Instructions to follow:
When you reach the line containing "SFltb x (binary_normalize" in the data below, begin returning lines exactly as written, and stop once the line containing "nw <- PyFloat.to_int fw ;;" has been returned.

Exercise inputs:
Start of Block

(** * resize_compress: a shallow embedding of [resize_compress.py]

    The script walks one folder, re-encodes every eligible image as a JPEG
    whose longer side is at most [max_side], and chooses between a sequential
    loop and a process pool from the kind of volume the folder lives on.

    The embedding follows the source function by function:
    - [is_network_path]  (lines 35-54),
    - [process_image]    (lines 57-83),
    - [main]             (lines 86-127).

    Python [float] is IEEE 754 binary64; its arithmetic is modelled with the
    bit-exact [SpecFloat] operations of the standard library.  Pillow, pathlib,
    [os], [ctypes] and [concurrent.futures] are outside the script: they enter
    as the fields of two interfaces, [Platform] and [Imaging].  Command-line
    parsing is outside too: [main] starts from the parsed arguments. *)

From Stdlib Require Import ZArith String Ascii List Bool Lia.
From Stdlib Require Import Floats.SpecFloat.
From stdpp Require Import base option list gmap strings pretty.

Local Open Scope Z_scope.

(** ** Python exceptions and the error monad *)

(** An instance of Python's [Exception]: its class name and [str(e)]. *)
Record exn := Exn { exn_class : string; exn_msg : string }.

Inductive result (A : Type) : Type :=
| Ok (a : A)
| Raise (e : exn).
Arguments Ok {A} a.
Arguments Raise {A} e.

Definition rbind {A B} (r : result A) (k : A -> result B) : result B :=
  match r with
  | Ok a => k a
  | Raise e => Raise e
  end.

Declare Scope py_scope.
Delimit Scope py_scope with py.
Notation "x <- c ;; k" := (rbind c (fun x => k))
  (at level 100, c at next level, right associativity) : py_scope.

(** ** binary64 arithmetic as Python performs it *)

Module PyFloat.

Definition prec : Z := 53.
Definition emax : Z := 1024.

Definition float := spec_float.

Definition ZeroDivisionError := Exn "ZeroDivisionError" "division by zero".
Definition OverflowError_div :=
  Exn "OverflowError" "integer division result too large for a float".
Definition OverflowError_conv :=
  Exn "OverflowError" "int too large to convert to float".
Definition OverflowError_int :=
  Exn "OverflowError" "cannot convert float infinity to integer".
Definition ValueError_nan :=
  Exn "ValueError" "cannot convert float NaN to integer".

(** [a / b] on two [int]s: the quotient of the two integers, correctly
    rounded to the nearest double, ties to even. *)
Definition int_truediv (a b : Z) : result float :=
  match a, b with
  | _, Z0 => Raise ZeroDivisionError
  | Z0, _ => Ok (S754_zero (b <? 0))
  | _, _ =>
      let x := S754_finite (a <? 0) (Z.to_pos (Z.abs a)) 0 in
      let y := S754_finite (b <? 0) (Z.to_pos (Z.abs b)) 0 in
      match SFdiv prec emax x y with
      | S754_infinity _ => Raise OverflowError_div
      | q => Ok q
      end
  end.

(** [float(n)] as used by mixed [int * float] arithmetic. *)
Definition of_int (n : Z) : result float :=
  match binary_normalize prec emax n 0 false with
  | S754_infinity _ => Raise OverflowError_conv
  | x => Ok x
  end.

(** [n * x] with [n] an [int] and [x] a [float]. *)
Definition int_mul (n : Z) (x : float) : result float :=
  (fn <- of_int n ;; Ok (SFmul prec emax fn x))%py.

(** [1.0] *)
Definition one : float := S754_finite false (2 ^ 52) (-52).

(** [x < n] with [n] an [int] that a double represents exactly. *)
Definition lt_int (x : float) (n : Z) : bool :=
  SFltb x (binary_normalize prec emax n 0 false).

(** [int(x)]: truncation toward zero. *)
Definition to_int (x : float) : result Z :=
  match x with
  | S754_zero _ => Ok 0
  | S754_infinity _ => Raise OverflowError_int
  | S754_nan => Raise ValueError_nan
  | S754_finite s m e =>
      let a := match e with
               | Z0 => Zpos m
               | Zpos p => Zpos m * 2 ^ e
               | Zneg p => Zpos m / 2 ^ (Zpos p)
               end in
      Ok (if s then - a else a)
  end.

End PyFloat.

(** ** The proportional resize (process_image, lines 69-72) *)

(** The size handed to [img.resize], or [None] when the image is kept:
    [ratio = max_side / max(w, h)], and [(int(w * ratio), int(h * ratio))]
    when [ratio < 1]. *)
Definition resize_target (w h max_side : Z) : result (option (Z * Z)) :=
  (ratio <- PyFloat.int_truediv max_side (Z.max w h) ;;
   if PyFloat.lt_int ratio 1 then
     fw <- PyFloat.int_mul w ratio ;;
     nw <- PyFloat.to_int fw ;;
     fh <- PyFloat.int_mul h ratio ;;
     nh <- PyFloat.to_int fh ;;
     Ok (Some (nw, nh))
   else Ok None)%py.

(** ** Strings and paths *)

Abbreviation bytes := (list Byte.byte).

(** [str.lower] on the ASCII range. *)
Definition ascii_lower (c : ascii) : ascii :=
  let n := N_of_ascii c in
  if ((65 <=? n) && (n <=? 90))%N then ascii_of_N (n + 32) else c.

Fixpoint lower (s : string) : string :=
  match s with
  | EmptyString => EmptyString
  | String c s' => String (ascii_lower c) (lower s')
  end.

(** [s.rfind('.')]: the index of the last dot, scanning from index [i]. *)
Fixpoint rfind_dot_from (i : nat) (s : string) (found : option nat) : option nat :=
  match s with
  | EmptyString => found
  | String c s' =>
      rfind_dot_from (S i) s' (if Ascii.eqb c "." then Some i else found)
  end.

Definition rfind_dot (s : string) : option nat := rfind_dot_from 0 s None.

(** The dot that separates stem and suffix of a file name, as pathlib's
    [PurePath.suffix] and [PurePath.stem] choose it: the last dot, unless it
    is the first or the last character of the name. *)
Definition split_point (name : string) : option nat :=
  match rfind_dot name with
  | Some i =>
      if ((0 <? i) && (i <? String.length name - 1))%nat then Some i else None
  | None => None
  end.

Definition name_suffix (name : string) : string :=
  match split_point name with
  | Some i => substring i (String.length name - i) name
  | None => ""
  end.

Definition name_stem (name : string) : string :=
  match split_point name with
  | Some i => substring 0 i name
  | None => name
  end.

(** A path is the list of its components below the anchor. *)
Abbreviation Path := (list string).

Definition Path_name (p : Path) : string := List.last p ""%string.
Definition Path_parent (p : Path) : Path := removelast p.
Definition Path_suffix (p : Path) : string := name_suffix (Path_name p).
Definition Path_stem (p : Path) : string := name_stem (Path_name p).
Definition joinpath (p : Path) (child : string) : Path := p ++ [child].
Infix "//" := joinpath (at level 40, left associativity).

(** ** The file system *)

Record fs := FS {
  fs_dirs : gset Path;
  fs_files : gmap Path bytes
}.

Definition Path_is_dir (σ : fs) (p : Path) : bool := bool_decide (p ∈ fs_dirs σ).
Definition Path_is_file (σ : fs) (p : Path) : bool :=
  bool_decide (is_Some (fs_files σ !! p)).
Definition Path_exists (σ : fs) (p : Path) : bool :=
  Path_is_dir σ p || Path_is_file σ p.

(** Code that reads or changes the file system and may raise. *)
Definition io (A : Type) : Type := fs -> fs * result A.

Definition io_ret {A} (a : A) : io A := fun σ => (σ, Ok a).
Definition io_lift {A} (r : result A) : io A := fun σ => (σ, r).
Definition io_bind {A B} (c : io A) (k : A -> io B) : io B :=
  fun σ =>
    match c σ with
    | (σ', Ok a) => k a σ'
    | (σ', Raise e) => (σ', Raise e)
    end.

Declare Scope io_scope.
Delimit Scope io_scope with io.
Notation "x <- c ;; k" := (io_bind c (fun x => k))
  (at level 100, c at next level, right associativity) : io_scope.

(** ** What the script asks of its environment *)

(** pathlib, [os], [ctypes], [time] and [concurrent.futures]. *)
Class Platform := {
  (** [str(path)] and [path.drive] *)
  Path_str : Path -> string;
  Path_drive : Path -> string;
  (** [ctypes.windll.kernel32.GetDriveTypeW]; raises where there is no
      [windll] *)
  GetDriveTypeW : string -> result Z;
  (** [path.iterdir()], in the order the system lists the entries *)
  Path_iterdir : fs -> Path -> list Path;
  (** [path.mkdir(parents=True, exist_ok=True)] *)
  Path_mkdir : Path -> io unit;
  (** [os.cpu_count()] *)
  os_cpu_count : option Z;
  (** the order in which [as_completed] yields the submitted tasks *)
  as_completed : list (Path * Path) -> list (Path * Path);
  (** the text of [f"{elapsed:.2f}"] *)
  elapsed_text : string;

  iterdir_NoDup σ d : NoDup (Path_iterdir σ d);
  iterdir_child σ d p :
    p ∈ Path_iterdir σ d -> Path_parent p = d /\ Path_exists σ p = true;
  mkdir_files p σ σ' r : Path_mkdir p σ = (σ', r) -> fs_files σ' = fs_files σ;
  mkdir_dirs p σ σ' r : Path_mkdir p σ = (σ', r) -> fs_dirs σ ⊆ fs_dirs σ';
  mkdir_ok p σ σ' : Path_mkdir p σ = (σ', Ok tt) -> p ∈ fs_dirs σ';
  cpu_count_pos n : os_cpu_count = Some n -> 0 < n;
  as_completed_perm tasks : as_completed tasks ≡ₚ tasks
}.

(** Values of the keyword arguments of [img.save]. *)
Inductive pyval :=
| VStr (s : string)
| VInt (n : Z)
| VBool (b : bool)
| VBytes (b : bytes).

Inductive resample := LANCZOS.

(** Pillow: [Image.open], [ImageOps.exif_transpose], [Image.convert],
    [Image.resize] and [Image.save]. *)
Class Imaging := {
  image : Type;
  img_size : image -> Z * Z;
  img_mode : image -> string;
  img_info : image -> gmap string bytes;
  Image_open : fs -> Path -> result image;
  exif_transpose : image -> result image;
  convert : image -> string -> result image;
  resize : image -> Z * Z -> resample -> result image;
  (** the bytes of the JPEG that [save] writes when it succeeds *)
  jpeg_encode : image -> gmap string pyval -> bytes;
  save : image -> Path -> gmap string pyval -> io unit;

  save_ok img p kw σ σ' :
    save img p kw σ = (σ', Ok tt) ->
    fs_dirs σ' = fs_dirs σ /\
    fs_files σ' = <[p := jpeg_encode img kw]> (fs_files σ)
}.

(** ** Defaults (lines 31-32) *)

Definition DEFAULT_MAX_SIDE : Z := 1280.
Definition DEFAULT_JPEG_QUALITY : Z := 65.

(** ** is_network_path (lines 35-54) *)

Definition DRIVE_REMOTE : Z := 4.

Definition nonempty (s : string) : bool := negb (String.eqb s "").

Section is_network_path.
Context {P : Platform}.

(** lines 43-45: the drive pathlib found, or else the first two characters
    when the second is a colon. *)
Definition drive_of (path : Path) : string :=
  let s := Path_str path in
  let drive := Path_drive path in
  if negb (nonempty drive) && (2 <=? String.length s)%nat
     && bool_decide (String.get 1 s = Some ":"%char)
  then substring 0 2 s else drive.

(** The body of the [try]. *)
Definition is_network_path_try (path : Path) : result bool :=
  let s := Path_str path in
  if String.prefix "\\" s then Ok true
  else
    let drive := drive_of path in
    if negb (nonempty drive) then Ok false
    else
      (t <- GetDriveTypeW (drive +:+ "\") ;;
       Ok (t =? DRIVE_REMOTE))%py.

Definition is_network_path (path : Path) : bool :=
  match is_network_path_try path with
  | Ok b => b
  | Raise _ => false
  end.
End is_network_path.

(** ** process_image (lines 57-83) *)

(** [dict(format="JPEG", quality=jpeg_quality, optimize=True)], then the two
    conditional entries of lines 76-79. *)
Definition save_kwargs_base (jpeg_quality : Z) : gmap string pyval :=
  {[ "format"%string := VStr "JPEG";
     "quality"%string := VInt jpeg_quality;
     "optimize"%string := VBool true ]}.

End of Block
Start of Block

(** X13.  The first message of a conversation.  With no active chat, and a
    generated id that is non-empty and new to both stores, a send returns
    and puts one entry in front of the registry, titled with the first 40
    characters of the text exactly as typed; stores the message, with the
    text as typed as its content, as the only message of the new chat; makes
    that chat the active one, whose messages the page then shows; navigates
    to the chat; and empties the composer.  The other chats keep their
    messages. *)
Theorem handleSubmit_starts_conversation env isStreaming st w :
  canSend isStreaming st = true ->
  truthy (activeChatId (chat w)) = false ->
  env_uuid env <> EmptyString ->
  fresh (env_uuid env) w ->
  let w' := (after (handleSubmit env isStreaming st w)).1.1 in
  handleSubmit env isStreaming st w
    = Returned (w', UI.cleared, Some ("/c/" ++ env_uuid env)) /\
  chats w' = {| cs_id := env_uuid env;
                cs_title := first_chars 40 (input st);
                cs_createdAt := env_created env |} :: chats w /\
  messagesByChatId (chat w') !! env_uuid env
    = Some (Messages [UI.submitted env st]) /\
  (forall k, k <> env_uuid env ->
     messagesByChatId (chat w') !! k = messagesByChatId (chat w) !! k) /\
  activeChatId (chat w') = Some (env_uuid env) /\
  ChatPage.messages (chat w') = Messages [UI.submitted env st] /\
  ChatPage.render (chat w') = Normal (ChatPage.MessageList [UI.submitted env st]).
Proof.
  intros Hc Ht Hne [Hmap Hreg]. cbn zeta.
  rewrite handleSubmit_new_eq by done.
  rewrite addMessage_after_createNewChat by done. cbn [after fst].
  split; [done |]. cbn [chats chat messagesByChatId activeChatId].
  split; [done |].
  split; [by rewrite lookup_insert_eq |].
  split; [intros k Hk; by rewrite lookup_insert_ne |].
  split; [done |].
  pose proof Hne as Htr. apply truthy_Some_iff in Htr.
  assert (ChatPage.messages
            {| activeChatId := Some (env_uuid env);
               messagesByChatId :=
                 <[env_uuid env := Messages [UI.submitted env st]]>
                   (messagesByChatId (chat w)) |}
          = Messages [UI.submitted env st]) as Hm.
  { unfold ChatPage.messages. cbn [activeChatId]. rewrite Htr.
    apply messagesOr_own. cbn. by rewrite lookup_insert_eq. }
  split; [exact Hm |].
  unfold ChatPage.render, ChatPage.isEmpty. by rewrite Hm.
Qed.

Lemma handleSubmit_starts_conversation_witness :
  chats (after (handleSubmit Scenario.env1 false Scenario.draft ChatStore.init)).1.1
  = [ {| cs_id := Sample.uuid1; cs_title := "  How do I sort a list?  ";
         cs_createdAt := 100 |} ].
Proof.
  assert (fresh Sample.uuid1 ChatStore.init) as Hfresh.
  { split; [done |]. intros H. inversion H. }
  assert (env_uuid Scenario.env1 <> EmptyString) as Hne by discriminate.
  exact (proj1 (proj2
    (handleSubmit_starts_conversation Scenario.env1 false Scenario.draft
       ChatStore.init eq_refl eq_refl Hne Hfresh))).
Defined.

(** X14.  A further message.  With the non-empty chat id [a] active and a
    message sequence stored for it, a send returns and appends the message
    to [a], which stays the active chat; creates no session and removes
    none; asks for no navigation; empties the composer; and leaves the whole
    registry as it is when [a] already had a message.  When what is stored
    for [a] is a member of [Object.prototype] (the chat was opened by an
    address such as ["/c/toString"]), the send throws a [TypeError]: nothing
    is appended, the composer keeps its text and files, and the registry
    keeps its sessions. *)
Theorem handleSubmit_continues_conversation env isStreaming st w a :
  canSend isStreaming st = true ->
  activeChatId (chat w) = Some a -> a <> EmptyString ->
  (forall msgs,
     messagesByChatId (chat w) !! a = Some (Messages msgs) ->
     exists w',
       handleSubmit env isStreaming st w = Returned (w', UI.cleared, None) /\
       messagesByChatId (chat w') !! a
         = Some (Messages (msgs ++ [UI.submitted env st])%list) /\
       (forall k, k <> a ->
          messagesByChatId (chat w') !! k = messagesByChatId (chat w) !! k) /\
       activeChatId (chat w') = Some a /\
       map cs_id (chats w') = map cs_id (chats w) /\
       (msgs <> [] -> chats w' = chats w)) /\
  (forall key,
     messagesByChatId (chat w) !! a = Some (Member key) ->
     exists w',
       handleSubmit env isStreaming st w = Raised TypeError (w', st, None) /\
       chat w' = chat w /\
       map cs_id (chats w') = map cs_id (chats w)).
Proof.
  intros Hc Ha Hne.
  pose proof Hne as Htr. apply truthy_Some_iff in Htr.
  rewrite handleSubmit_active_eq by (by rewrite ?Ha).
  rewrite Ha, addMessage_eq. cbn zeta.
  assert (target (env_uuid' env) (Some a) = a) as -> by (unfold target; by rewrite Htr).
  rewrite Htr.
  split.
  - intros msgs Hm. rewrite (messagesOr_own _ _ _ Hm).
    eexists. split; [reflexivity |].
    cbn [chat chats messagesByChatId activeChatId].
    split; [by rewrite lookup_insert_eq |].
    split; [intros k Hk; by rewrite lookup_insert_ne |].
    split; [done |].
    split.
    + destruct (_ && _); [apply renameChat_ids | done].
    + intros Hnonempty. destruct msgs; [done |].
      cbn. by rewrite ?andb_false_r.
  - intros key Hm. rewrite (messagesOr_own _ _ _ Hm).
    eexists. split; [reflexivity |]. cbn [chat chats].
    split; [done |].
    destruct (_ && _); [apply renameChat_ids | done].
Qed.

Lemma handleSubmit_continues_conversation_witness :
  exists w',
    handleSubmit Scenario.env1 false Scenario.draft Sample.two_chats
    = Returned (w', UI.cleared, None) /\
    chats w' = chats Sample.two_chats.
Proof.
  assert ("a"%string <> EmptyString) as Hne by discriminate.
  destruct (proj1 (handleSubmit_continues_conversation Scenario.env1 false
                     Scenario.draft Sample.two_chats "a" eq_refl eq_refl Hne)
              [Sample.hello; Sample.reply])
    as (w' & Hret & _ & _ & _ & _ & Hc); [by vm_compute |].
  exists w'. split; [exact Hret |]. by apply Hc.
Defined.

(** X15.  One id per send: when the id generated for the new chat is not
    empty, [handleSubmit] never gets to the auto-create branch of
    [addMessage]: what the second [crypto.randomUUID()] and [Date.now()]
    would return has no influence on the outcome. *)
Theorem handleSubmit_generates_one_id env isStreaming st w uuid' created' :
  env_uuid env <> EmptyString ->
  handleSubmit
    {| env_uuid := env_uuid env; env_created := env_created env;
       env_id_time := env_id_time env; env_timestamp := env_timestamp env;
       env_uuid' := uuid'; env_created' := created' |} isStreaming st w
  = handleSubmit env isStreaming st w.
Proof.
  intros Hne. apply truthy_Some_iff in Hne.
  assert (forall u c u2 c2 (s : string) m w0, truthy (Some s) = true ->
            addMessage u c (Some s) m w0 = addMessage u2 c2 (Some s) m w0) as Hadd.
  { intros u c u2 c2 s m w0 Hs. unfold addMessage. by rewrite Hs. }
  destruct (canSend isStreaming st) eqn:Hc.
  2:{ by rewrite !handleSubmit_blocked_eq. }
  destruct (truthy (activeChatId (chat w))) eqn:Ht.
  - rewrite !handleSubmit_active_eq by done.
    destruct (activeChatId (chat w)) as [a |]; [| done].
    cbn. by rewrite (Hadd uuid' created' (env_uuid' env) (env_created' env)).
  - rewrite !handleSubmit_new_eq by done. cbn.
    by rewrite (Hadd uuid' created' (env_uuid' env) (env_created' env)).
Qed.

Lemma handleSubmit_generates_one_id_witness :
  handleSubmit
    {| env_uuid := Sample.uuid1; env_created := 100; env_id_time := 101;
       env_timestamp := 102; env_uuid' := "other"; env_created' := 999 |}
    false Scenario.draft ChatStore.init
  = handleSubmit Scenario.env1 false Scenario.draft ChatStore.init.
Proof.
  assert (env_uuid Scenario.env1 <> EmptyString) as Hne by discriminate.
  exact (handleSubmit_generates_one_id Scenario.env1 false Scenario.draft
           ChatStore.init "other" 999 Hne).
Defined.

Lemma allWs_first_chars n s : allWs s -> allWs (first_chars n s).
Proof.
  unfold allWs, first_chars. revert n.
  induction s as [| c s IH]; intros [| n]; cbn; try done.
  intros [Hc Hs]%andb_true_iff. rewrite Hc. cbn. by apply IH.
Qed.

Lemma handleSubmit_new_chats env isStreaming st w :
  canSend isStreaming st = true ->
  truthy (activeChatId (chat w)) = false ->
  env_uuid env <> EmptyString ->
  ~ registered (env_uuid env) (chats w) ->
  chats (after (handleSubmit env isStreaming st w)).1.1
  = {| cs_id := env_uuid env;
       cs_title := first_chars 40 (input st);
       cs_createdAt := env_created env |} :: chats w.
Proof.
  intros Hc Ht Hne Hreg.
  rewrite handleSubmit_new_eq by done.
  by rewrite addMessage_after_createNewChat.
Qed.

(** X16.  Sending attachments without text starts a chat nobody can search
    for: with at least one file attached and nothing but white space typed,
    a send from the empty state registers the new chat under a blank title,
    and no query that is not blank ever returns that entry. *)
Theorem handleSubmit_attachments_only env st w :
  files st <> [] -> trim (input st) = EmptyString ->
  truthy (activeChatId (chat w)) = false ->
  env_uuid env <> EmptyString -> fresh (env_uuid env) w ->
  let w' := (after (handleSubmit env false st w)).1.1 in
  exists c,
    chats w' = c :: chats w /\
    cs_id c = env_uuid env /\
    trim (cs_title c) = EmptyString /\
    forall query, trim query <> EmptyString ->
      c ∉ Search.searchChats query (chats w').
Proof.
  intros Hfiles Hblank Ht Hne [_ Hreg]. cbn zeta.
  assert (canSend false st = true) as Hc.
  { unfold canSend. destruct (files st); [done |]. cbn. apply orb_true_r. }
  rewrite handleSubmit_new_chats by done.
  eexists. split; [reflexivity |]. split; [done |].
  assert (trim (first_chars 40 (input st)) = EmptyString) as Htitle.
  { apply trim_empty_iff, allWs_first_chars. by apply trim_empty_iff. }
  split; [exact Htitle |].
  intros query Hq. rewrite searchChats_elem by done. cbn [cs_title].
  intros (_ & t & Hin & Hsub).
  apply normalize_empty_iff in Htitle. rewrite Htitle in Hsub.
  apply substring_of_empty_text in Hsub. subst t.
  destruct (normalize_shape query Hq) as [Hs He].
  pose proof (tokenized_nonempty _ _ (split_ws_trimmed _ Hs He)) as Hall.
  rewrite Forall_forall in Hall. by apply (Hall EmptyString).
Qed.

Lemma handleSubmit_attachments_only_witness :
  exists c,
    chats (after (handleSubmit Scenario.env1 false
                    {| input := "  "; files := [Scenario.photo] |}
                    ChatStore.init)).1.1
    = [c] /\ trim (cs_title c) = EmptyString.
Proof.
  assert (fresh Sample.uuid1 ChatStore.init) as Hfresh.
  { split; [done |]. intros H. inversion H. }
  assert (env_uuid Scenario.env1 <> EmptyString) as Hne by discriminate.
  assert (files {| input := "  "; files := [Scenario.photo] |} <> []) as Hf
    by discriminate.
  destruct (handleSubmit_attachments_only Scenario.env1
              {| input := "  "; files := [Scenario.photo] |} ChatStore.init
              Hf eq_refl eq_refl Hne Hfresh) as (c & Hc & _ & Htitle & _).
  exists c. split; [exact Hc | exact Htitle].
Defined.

End of Block

Task response:
  SFltb x (binary_normalize prec emax n 0 false).

(** [int(x)]: truncation toward zero. *)
Definition to_int (x : float) : result Z :=
  match x with
  | S754_zero _ => Ok 0
  | S754_infinity _ => Raise OverflowError_int
  | S754_nan => Raise ValueError_nan
  | S754_finite s m e =>
      let a := match e with
               | Z0 => Zpos m
               | Zpos p => Zpos m * 2 ^ e
               | Zneg p => Zpos m / 2 ^ (Zpos p)
               end in
      Ok (if s then - a else a)
  end.

End PyFloat.

(** ** The proportional resize (process_image, lines 69-72) *)

(** The size handed to [img.resize], or [None] when the image is kept:
    [ratio = max_side / max(w, h)], and [(int(w * ratio), int(h * ratio))]
    when [ratio < 1]. *)
Definition resize_target (w h max_side : Z) : result (option (Z * Z)) :=
  (ratio <- PyFloat.int_truediv max_side (Z.max w h) ;;
   if PyFloat.lt_int ratio 1 then
     fw <- PyFloat.int_mul w ratio ;;
     nw <- PyFloat.to_int fw ;;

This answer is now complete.